In 2007, Li Ting defeated He Zi in 3-metre springboard final at the FINA Diving Grand Prix in Zhuhai, China and at the 2007 Summer Universiade in Bangkok, Thailand, Li won gold medal in the 3 m springboard event and silver medal in the springboard synchro event. In the same year, she and He Zi won the gold medal in the 3-meter springboard synchro at the FINA Diving Grand Prix in Spain. However, this pair, who had the potential to challenge the Olympic champion duo Guo Jingjing and Wu Minxia, made a rare mistake at the 2008 Summer Olympics diving trials in Foshan, China. During the trials, He Zi jumped 401B instead of 201B and was given zero points. As a result of this mistake, this put both Li and He in a very disadvantageous position in the trials and in the end, they were not selected for the national squad in the 16th Diving World Cup and the 2008 Summer Olympics in Beijing. Due to her not being selected for the Olympics, she faded into obscurity.
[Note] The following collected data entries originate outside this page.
(* ===== verification/GraphTheorems.v ===== *)
(** * The graph compiler: theorems

    What a graph means by ONNX's definition of its operators, what a program means,
    and where the two agree: a compiled graph computes what the graph says.  Which
    graphs compile, and where the compiler departs from ONNX. *)
From stdpp Require Import gmap.
From S2P Require Import Prelude FixedPoint Program Onnx GraphCompiler GraphCompilerProofs.
Import Onnx OpMapper Fusion GraphCompiler.

Open Scope nat_scope.

(** ** The chain of an RMS norm *)

Section Chains.
Context (nodes : list NodeProto) (weights : gmap string WeightTensor).

Lemma elem_of_consumers i t : i ∈ consumers nodes t ↔ ∃ node, nodes !! i = Some node ∧ t ∈ nd_input node.
Proof.
  unfold consumers. rewrite list_elem_of_bind. split.
  - intros ([j node] & Hi & (j' & node' & [= <- <-] & Hj)%elem_of_lookup_imap). apply list_elem_of_bind in Hi as (name & Hi & Hin).
    destruct (String.eqb_spec name t) as [E|]; [|by apply elem_of_nil in Hi]. apply list_elem_of_singleton in Hi. subst. by exists node.
  - intros (node & Hi & Hin). exists (i, node). split; [|apply elem_of_lookup_imap; by exists i, node].
    apply list_elem_of_bind. exists t. split; [|done]. rewrite String.eqb_refl. by left.
Qed.
Lemma sole_consumer_only t i j node : sole_consumer nodes t = Some i → nodes !! j = Some node → t ∈ nd_input node → j = i.
Proof.
  intros Hs Hj Hin. assert (j ∈ consumers nodes t) as Hc by (apply elem_of_consumers; by exists node). revert Hs Hc. unfold sole_consumer.
  destruct (consumers nodes t) as [|i' [|]]; try done. intros [= ->] ?%list_elem_of_singleton. done.
Qed.
(** [&items[range]]. *)
Definition slice_range {A} (l : list A) (range : Range) : option (list A) :=
  if (range_start range <=? range_end range) && (range_end range <=? length l) then Some (slice l (range_start range) (range_end range)) else None.

(** The registers a shard reads from outside. *)
Definition external_register (range : Range) (expected_incoming : gset Program.Register) (global : nat) (external : gset Program.Register)
    (register : Program.Register) : Result (gset Program.Register) ShardBindingError :=
  match register with
  | GraphInput _ => Ok ({[register]} ∪ external)
  | Program.Weight _ => Ok external
  | Program.Virtual source =>
      if source <? range_start range then
        if bool_decide (register ∈ expected_incoming) then Ok ({[register]} ∪ external) else Err PlanProgramMismatch
      else if (source <? global) && range_contains range source then Ok external
      else Err (LaterOrOutsideReference global register)
  end.
Definition external_instruction (range : Range) (expected_incoming : gset Program.Register) (external : gset Program.Register)
    (numbered : nat * CompiledInstruction) : Result (gset Program.Register) ShardBindingError :=
  result_fold (external_register range expected_incoming (range_start range + numbered.1)) external (ci_inputs numbered.2).
Definition external_registers (range : Range) (expected_incoming : gset Program.Register) (instructions : list CompiledInstruction)
    : Result (gset Program.Register) ShardBindingError :=
  result_fold (external_instruction range expected_incoming) ∅ (imap pair instructions).

Definition descriptor (plan : PartitionPlan) (shard_id : nat) (register : Program.Register) (element_count : nat) (producer_side : bool)
    : BoundaryDescriptor :=
  let edges := filter (λ edge, edge_register edge = register ∧ (if producer_side then edge_producer edge else edge_consumer edge) = shard_id)
    (dag_edges (pp_dag plan)) in
  mkDescriptor register element_count (sort_by String.compare (edge_id <$> edges)) [].
(** *** No panics *)

Lemma check_references_Ok instrs : ∀ k, check_references k instrs = Ok () →
  ∀ j instr p, instrs !! j = Some instr → Program.Virtual p ∈ ci_inputs instr → p < k + j.
Proof using Type.
  induction instrs as [|c instrs IH]; intros k; cbn [check_references]; [intros _ j instr p Hj; by rewrite lookup_nil in Hj|].
  destruct (find _ (ci_inputs c)) as [r|] eqn:E; [done|]. intros H j instr p Hj Hp. destruct j as [|j].
  - injection Hj as ->. eapply find_none in E; [|by apply list_elem_of_In]. cbn in E. apply Nat.leb_gt in E. lia.
  - pose proof (IH _ H _ _ _ Hj Hp). lia.
Qed.
Lemma build_dag_answers program specs : well_ordered program → ∃ r, build_dag program specs = Some r.
Proof using Type.
  intros Hw. destruct (decide (specs = [])) as [->|Hne]; [by eexists|].
  destruct (check_contiguous 0 0 specs) as [en|e] eqn:Ec.
  - destruct (decide (en = length (cp_instructions program))) as [->|Hen].
    + destruct (build_dag_total program specs Hne) as (dag & E & _); [by apply (check_contiguous_iff 0 0)|done|by eexists].
    + unfold build_dag. rewrite bool_decide_eq_false_2, Ec by done. cbn [outcome_bind]. rewrite (proj2 (Nat.eqb_neq _ _) Hen). by eexists.
  - unfold build_dag. rewrite bool_decide_eq_false_2, Ec by done. by eexists.
Qed.
Lemma layout_digest_Some layout : Forall (λ spec, is_weight (bt_register spec) = false) (specs layout) → ∃ digest, layout_digest blake3 layout = Some digest.
Proof using Type.
  intros Hall. unfold layout_digest, layout_preimage. assert (∃ encoded, mapM encode_spec (specs layout) = Some encoded) as [encoded ->]; [|by eexists].
  induction Hall as [|spec l Hs _ [encoded IH]]; [by exists []|]. unfold encode_spec at 1. cbn [mapM].
  assert (∃ b, encode_spec spec = Some b) as [b Hb] by (unfold encode_spec; destruct (bt_register spec); done || by eexists).
  exists (b :: encoded). unfold encode_spec in Hb, IH |- *. by rewrite Hb, IH.
Qed.
Lemma check_plan_Some program plan shard_id digest layout : well_ordered program →
  Forall (λ spec, is_weight (bt_register spec) = false) (specs layout) → ∃ r, check_plan blake3 program plan shard_id digest layout = Some r.
Proof using Type.
  intros Hw Hl. unfold check_plan. destruct (_ || _); [by eexists|]. destruct (layout_digest_Some _ Hl) as [d ->]. cbn [or_panic].
  destruct (negb _); [by eexists|]. destruct (pp_shards plan !! shard_id); [|by eexists]. cbn [ok_or outcome_bind].
  destruct (dag_shards (pp_dag plan) !! shard_id); [|by eexists]. cbn [ok_or outcome_bind]. destruct (_ || _); [by eexists|].
  destruct (build_dag_answers program (shard_specs plan) Hw) as [r ->]. by eexists.
Qed.
Lemma contiguous_within st specs en : contiguous st specs en → Forall (λ spec, range_start (spec_range spec) ≤ range_end (spec_range spec)) specs →
  st ≤ en ∧ ∀ spec, spec ∈ specs → range_end (spec_range spec) ≤ en.
Proof using Type.
  induction 1 as [st|spec specs en _ IH]; intros Hf; [split; [done|by intros s ?%elem_of_nil]|]. apply Forall_cons in Hf as [Hs Hf].
  destruct (IH Hf) as [Hle Hall]. split; [lia|]. intros s [->|Hin]%elem_of_cons; [done|by apply Hall].
Qed.
Lemma position_Some (external : list Program.Register) r : NoDup external → r ∈ external →
  ∃ idx, (list_to_map (imap (λ index register, (register, index)) external) : gmap Program.Register nat) !! r = Some idx.
Proof using Type.
  intros Hnd [i Hi]%list_elem_of_lookup. exists i. apply elem_of_list_to_map_1; [|apply elem_of_lookup_imap; by exists i, r].
  assert ((imap (λ index register, (register, index)) external).*1 = external) as ->; [|done].
  apply list_eq. intros j. rewrite list_lookup_fmap, list_lookup_imap. by destruct (external !! j).
Qed.
Lemma local_Some (start len source : nat) : start ≤ source < start + len →
  ∃ idx, (list_to_map (imap (λ local global, (global, local)) (seq start len)) : gmap nat nat) !! source = Some idx.
Proof using Type.
  intros Hs. exists (source - start). apply elem_of_list_to_map_1.
  - assert ((imap (λ local global, (global, local)) (seq start len)).*1 = seq start len) as ->; [|apply NoDup_seq].
    apply list_eq. intros j. rewrite list_lookup_fmap, list_lookup_imap. by destruct (seq start len !! j).
  - apply elem_of_lookup_imap. exists (source - start), source. split; [done|]. apply lookup_seq. lia.
Qed.
Lemma outcome_mapM_Some {A B F} (f : A → Outcome B F) l : (∀ a, a ∈ l → ∃ r, f a = Some r) → ∃ r, outcome_mapM f l = Some r.
Proof using Type.
  induction l as [|a l IH]; intros Hf; [by eexists|]. cbn [outcome_mapM]. destruct (Hf a) as [[b|e] ->]; [by left| |by eexists]. cbn [outcome_bind].
  destruct IH as [[bs|e] ->]; [intros x Hx; apply Hf; by right|by eexists..].
Qed.
Lemma sorted_external (external : gset Program.Register) : sort_by compare_registers (hash_order (elements external)) ≡ₚ elements external.
Proof using HL. rewrite sort_by_Permutation. apply hash_order_Permutation. Qed.
Lemma mul_element_alike a b a' b' ca cb :
  alike same_out (assign_mul_element config known a b ca cb) (assign_mul_element config known' a' b' ca cb).
Proof using Type.
  unfold assign_mul_element. repeat alike_step.
  eapply alike_bind; [apply alike_try, mul_row_alike|]. intros [[ra rb] rq] _ <-. cbn beta iota.
  eapply (alike_bind eq); [apply alike_try; by repeat alike_step|]. intros _ _ _.
  eapply alike_bind; [apply alike_try, output_bridge_alike|]. intros c _ <-. by alike_step.
Qed.

Section Registers.
Context (ins ws vs ins' ws' vs' : list RegisterCells).
Context (Hins : Forall2 same_register ins ins') (Hws : Forall2 same_register ws ws') (Hvs : Forall2 same_register vs vs').

Lemma resolve_alike E ref :
  alike same_register (lay_lift (resolve (E := E) ref ins ws vs)) (lay_lift (resolve ref ins' ws' vs')).
Proof using Hins Hws Hvs.
  apply alike_lift. intros reg reg'.
  destruct ref as [i|i|i]; simpl; intros E1%ok_or_Ok E2%ok_or_Ok; [destruct (Forall2_lookup_lr _ _ _ _ _ _ Hins E1 E2)|
    destruct (Forall2_lookup_lr _ _ _ _ _ _ Hws E1 E2)|destruct (Forall2_lookup_lr _ _ _ _ _ _ Hvs E1 E2)]; by split.
Qed.

Lemma dot_general_alike refs m n k bd ta tb :
  alike same_register (assign_dot_general config known refs ins ws vs m n k bd ta tb)
    (assign_dot_general config known' refs ins' ws' vs' m n k bd ta tb).
Proof using Hins Hws Hvs.
  unfold assign_dot_general. destruct (negb _); [apply alike_err_l|]. destruct refs as [|r [|r' [|]]]; try apply alike_err_l.
  eapply alike_bind; [apply resolve_alike|]. intros a a' Ha. eapply alike_bind; [apply resolve_alike|]. intros b b' Hb.
  pose proof Ha as [_ Ela]. pose proof Hb as [_ Elb]. rewrite Ela, Elb. destruct (_ || _); [apply alike_err_l|].
  eapply alike_bind; [by apply (alike_lift eq); congruence|]. intros d _ <-. apply outputs_alike.
  intros [i j]. by apply dot_element_alike.
Qed.

Lemma eltwise_alike refs op :
  alike same_register (assign_eltwise config known refs ins ws vs op) (assign_eltwise config known' refs ins' ws' vs' op).
Proof using Hins Hws Hvs.
  unfold assign_eltwise. destruct refs as [|r [|r' [|]]]; try apply alike_err_l.
  eapply alike_bind; [apply resolve_alike|]. intros a a' [Eca Ela]. eapply alike_bind; [apply resolve_alike|]. intros b b' [Ecb Elb].
  rewrite Ela, Elb, Eca, Ecb. cbv zeta. destruct (_ =? 0); [apply alike_err_l|].
  eapply alike_bind; [by apply (alike_unwrap eq); congruence|]. intros ra _ <-. destruct (negb _); [apply alike_err_l|].
  eapply alike_bind; [by apply (alike_unwrap eq); congruence|]. intros rb _ <-. destruct (negb _); [apply alike_err_l|].
  apply outputs_alike. intros idx. do 2 (eapply alike_bind; [apply index_alike_any|intros ? ? _]).
  do 2 (eapply alike_bind; [apply index_alike|intros ? ? <-]).
  destruct op; [apply add_element_alike|apply mul_element_alike|apply alike_err_l].
Qed.

(** The epsilon is the same in both, so this is the configuration's own. *)
Lemma rms_norm_chip_alike chip inputs weight inputs' weight' :
  alike (λ p p', RmsNorm.output_cells p = RmsNorm.output_cells p' ∧ RmsNorm.input_cells p = RmsNorm.input_cells p' ∧
      RmsNorm.weight_cells p = RmsNorm.weight_cells p')
    (RmsNorm.assign_with_witnesses chip known inputs weight) (RmsNorm.assign_with_witnesses chip known' inputs' weight').
Proof using Type.
  pose proof (rms_alike chip (RmsNorm.epsilon (RmsNorm.config chip)) known known' inputs weight inputs' weight') as Ha.
  by destruct chip as [[]].
Qed.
Between 2008 and 2009, Li Ting was troubled by a back injury and spent most of her time recovering in Beijing. Due to stress fracture on her leg, she had to undergo surgery but the healing was slow. As a result, she retired from professional diving. She made a brief comeback at the 2011 National Diving Championships held in Tianjin, China, where she attained sixth position in the 1-meter springboard before fading into obscurity again.

==Later life==
In 2006, during her diving career, she enrolled at Renmin University of China and graduated in 2012 with a bachelor's degree in Business Management. That same year, she also began studying graduate degree in Sports Management at Beijing Sport University. Additionally, she joined the Chinese Communist Party and was elected as a delegate of Guangxi to attend the 18th National Congress of the Chinese Communist Party in 2012. After completion of her graduate degree, Li Ting attended University of Minnesota as a visiting scholar for nine months from 2014 to 2015. In 2019, she was enshrined into the International Swimming Hall of Fame in Fort Lauderdale, United States. In 2022, she was elected again as the delegate of Guangxi to attend the 20th National Congress of the Chinese Communist Party, and on the same year, she became a member of the 11th Standing Committee of the Guangxi Youth Federation and served as the director of the Sports Committee, and was invited to attend the China-Vietnam Youth Friendship Meeting and China-Vietnam Youth Development Forum where spoke as a representative of the Chinese youth. In 2023, she was appointed as one of the ambassadors for the First Student (Youth) Games in Nanning, China.

Li served as the deputy director of the Guangxi Aquatic Sports Development Center, focusing on rebuilding and enhancing diving from both managerial and technical perspectives. Since 2022, she has been serving as the deputy director of the Guangxi Competitive Sports Department and as member of the Guilin Municipal Committee of the Chinese People's Political Consultative Conference.